_RECORDS PROVIDED_.
==============================

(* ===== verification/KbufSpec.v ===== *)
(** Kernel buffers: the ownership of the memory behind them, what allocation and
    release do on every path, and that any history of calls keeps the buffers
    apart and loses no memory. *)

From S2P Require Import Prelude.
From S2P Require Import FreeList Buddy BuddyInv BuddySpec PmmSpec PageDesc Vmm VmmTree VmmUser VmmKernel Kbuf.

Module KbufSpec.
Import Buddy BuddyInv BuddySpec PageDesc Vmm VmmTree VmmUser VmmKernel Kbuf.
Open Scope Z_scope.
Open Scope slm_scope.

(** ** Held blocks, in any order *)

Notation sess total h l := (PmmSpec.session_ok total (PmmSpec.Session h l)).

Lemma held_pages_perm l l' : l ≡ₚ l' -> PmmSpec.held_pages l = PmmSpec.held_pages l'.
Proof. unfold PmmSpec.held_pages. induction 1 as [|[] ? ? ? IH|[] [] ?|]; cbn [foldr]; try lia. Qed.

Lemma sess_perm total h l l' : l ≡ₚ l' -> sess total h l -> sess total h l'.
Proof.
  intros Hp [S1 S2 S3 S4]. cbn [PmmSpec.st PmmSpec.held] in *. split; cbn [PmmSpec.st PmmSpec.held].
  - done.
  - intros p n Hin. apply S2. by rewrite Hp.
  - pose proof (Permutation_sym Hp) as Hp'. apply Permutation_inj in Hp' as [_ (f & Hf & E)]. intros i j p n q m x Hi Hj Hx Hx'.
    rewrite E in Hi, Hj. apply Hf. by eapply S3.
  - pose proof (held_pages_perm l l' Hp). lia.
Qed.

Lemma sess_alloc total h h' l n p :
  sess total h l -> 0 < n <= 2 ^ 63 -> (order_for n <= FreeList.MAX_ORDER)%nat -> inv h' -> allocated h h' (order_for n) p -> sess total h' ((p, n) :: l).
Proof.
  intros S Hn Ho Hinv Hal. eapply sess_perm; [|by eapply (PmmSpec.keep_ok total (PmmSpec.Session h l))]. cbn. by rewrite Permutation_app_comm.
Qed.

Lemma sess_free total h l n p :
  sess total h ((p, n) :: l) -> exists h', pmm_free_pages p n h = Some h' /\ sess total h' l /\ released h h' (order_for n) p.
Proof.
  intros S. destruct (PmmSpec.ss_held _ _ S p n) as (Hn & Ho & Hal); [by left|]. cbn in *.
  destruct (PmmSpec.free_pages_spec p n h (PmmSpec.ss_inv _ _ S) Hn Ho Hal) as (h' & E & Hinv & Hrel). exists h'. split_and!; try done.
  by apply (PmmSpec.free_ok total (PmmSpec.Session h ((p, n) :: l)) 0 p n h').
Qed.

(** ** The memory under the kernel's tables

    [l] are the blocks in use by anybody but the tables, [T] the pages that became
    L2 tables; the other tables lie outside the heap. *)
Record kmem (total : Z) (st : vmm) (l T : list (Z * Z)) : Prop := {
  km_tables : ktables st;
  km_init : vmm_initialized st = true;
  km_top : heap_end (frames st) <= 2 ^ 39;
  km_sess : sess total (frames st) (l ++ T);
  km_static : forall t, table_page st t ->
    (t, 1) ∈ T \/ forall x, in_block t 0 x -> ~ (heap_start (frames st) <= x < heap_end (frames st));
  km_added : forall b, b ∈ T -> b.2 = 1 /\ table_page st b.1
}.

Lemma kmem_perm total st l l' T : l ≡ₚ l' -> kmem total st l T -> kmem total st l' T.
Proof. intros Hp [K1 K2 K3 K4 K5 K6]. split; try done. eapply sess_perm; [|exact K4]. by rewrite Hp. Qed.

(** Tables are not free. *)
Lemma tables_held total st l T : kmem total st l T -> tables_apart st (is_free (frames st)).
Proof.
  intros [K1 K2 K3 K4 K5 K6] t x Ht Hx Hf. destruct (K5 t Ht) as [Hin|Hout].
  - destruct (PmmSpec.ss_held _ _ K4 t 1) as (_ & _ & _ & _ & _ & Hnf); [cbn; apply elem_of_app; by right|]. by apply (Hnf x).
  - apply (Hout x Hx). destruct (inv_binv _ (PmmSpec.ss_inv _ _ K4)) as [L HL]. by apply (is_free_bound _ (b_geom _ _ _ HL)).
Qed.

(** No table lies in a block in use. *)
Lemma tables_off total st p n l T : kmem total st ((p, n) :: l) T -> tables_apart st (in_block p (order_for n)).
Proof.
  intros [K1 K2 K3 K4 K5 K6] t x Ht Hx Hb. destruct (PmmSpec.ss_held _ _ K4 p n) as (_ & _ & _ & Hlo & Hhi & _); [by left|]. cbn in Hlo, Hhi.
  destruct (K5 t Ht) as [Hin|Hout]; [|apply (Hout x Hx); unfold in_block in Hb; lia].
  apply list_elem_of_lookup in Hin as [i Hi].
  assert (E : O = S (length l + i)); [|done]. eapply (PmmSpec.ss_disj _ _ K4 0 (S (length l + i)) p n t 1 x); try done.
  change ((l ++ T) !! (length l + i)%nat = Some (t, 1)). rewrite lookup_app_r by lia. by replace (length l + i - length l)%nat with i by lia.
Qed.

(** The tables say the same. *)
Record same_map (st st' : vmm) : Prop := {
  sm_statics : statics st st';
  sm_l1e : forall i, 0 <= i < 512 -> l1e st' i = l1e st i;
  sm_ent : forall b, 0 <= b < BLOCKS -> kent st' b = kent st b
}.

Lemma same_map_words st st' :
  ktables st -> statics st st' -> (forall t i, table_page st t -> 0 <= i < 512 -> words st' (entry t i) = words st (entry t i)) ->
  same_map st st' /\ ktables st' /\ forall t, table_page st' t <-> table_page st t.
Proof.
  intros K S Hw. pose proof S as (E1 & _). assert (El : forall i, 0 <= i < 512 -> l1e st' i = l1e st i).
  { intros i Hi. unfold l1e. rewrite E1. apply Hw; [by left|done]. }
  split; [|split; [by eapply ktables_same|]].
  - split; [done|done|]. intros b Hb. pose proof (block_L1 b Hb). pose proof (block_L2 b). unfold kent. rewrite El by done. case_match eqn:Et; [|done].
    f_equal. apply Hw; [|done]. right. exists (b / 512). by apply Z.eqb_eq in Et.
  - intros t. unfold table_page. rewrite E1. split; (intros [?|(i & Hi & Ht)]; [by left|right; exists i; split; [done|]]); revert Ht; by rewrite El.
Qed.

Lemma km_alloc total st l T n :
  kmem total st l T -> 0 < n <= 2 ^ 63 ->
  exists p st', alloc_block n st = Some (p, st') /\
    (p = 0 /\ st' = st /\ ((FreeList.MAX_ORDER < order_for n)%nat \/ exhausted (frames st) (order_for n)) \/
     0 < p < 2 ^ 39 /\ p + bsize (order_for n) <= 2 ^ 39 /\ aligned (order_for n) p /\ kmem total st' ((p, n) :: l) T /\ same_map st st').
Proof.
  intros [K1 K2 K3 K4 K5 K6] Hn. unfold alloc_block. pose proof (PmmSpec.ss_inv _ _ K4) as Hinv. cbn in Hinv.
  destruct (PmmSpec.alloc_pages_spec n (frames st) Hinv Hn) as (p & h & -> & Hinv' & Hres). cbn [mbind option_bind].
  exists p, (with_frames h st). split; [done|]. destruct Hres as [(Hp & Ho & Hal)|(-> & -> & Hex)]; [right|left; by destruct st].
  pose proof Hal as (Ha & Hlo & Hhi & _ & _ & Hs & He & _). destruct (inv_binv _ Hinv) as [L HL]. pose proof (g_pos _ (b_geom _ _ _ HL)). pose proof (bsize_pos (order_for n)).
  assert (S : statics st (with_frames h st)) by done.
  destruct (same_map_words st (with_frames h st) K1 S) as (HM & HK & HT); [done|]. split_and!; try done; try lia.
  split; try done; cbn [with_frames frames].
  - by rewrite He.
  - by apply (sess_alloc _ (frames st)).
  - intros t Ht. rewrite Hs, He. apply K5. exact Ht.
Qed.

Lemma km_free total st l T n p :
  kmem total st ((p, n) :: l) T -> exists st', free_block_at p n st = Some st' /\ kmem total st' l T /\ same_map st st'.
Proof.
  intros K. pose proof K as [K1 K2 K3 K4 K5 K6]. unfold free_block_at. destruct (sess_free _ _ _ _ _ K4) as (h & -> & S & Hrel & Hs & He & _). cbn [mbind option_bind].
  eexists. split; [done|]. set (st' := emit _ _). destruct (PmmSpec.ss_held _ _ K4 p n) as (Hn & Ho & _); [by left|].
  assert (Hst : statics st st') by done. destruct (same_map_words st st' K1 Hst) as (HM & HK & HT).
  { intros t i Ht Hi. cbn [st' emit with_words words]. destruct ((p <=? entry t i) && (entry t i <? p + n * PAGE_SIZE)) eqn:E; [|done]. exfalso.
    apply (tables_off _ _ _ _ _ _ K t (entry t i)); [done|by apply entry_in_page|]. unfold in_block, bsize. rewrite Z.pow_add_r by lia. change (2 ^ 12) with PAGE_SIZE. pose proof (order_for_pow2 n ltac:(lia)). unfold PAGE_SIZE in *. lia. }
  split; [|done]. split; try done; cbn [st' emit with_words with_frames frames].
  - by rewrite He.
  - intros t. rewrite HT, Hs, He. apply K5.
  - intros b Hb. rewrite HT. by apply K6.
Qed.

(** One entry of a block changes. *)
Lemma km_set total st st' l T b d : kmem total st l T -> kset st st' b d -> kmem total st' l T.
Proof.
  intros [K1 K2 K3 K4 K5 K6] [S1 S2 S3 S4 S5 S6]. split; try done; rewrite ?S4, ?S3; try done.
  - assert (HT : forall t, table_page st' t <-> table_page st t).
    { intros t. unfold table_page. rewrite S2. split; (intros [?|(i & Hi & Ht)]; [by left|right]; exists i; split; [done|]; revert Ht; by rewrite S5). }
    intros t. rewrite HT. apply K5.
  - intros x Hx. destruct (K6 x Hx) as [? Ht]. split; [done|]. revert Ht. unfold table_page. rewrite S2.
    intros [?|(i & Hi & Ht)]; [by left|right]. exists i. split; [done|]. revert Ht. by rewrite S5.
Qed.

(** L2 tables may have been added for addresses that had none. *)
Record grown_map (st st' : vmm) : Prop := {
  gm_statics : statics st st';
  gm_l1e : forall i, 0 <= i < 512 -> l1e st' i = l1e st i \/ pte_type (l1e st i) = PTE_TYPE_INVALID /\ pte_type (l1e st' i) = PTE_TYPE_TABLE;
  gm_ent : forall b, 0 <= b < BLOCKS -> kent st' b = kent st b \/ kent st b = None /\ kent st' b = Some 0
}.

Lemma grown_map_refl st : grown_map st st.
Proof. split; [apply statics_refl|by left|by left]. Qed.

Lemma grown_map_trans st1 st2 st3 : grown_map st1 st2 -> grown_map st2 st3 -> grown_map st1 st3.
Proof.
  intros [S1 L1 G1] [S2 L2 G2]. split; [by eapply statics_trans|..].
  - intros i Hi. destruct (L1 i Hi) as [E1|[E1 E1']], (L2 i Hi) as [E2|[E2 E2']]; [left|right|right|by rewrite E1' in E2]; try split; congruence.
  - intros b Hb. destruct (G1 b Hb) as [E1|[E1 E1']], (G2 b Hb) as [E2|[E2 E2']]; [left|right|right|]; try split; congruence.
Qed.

==============================

_EXERCISE DIRECTIONS_. Each line of the listing that includes the word "Some" should be copied out.

_OUTPUT BELOW_.
  sess total h ((p, n) :: l) -> exists h', pmm_free_pages p n h = Some h' /\ sess total h' l /\ released h h' (order_for n) p.
  change ((l ++ T) !! (length l + i)%nat = Some (t, 1)). rewrite lookup_app_r by lia. by replace (length l + i - length l)%nat with i by lia.
  exists p st', alloc_block n st = Some (p, st') /\
  kmem total st ((p, n) :: l) T -> exists st', free_block_at p n st = Some st' /\ kmem total st' l T /\ same_map st st'.
  gm_ent : forall b, 0 <= b < BLOCKS -> kent st' b = kent st b \/ kent st b = None /\ kent st' b = Some 0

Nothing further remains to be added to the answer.